Stéphane Maugendre avocat, vice-président du Groupe d’information et de soutien des immigrés (Gisti) «Je l’achète tous les jours parce que je ne veux pas qu’il meure»
J’avais 12 ans quand Libé est né. Je me souviens encore de Sartre à la télé. Dans l’ambiance familiale, c’était un gros événement. Je me souviens aussi qu’on s’était dit : enfin un journal de gauche ! C’est pour cela que je l’achète encore aujourd’hui, même si je pense qu’il est moins de gauche. Très important aussi, Libération c’était un journal d’opinion, avec des analyses de fond. C’est peut-être un peu moins le cas aujourd’hui, même s’il continue d’animer le débat sur la politique, la culture parfois, et des phénomènes de société importants, comme les sans-papiers. Et cela va au-delà du journal de gauche. Mais Libération devrait reprendre de plus belle. Et puis il y a l’originalité, des numéros spéciaux sur la mort d’Hergé, de Reiser… Toutes ces idées novatrices, comme Ecrans récemment, qui permettent d’avoir un oeil sur autre chose. Bien sûr, j’achète aussi Libé pour être informé, surtout quand je suis en vacances, loin de Paris. J’ai parfois eu des actes d’achat fluctuants.
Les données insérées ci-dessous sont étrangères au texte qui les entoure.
Lemma ensure_collection_on_lookup_failure_witness :
  (∃ w', _ensure_collection Memory.test_settings Memory.service_base (Memory.boot ∅ []) =
           (Ok tt, w')
         ∧ requests w' =
             [GetCollection "documents";
              CreateCollection "documents" {| size := 3072; distance := COSINE |}])
  ∧ (∃ w', _ensure_collection Memory.test_settings Memory.service_base
             (Memory.boot ∅ [Some (ResponseHandlingException "timed out")]) =
             (Raise (ResponseHandlingException "timed out"), w')
           ∧ requests w' = [GetCollection "documents"]).
Proof.
  split.
  - destruct (ensure_collection_on_lookup_failure Memory.test_settings Memory.service_base
                (Memory.boot ∅ []) (UnexpectedResponse 404)
                {| Memory.collections := ∅; Memory.faults := [] |})
      as (Hnf & _ & _); [reflexivity|].
    destruct (Hnf eq_refl) as (w' & Hrun & _ & Hreq).
    exists w'. split; [exact Hrun | exact Hreq].
  - destruct (ensure_collection_on_lookup_failure Memory.test_settings Memory.service_base
                (Memory.boot ∅ [Some (ResponseHandlingException "timed out")])
                (ResponseHandlingException "timed out")
                {| Memory.collections := ∅; Memory.faults := [] |})
      as (_ & _ & Hother); [reflexivity|].
    destruct (Hother eq_refl) as (w' & Hrun & _ & Hreq).
    exists w'. split; [exact Hrun | exact Hreq].
Defined.

(** C1, as stated, fails: a lookup answered with HTTP 500 is not a "not
    found" answer, yet [_ensure_collection] does not raise it; it requests
    the creation and returns. *)
Lemma ensure_collection_server_error_counterexample :
  ¬ (∀ (st : Settings) (self : ServiceBase) (w : World Memory.state) e s1,
       be_get_collection (collection_name self) (store w) = (Raise e, s1) →
       is_not_found e = false →
       ∃ w', _ensure_collection st self w = (Raise e, w')
             ∧ ∀ cfg, CreateCollection (collection_name self) cfg ∉ requests w').
Proof.
  intros claim.
  destruct (claim Memory.test_settings Memory.service_base
              (Memory.boot ∅ [Some (UnexpectedResponse 500)])
              (UnexpectedResponse 500)
              {| Memory.collections := ∅; Memory.faults := [] |})
    as (w' & Hrun & _); [reflexivity | reflexivity |].
  vm_compute in Hrun. discriminate Hrun.
Qed.

Example ensure_collection_server_error_run :
  let out := _ensure_collection Memory.test_settings Memory.service_base
               (Memory.boot ∅ [Some (UnexpectedResponse 500)]) in
  out.1 = Ok tt
  ∧ requests out.2 =
      [GetCollection "documents";
       CreateCollection "documents" {| size := 3072; distance := COSINE |}]
  ∧ is_Some (Memory.collections (store out.2) !! "documents").
Proof. vm_compute. split_and!; try reflexivity. by eexists. Qed.
Lemma hexdigest_chars msg c :
  c ∈ chars (MD5.hexdigest msg) → c ∈ chars "0123456789abcdef".
Proof.
  unfold MD5.hexdigest.
  destruct (MD5.process _ _ _) as [[[a b] c0] d].
  rewrite chars_of_list. apply hex_bytes_in.
Qed.

Lemma hexdigest_length msg : String.length (MD5.hexdigest msg) = 32.
Proof.
  rewrite <- length_chars. unfold MD5.hexdigest.
  destruct (MD5.process _ _ _) as [[[a b] c0] d].
  rewrite chars_of_list. reflexivity.
Qed.

(** *** The error for a path that is not there *)

Lemma ancestor_error_not_blocked p fs :
  blocked p fs = false → ancestor_error p fs = FileNotFoundError.
Proof.
  revert fs. induction p as [|s p IH]; intros [d|es] Hb; try done.
  simpl in *. destruct (es !! s) as [c|]; [by apply IH|done].
Qed.

Lemma ancestor_error_file_above q r fs :
  is_file q fs = true →
  ancestor_error (q ++ r) fs = NotADirectoryError
  ∧ (r ≠ [] → lookup_path (q ++ r) fs = None).
Proof.
  unfold is_file. revert fs. induction q as [|s q IH]; intros fs Hf.
  - destruct fs as [d|es]; [|done]. split; [by destruct r|].
    intros Hr. by destruct r.
  - destruct fs as [d|es]; [done|]. simpl in *.
    destruct (es !! s) as [c|]; [by apply IH|done].
Qed.

Section UtilsProperties.
Context `{H : HashLib}.

(** X15: the digest does not depend on the reading in pieces.  For a hash
  object that takes bytes in pieces as it takes them at once,
  [get_file_hash] returns the digest of the bytes of the file, whatever
  their number, and leaves the file system as it is. *)
Theorem get_file_hash_chunking `{!HashLibLaws H} file_path algorithm fs h data :
hash_new algorithm = inr h →
read_bytes file_path fs = inr data →
get_file_hash file_path algorithm fs
= (fs, inr (hash_hexdigest (hash_update h data))).
Proof. apply get_file_hash_whole. Qed.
Mais là, je l’achète tous les jours, parce que je ne veux pas qu’il meure. Ce journal ne peut pas mourir, il ne peut pas disparaître, encore moins à quelques mois d’une échéance électorale. Qui sinon va jouer son rôle ? Pas le Monde, encore moins 20 Minutes ou Metro. Car, si j’aimerais que Libé se repolitise davantage, il reste le journal de gauche.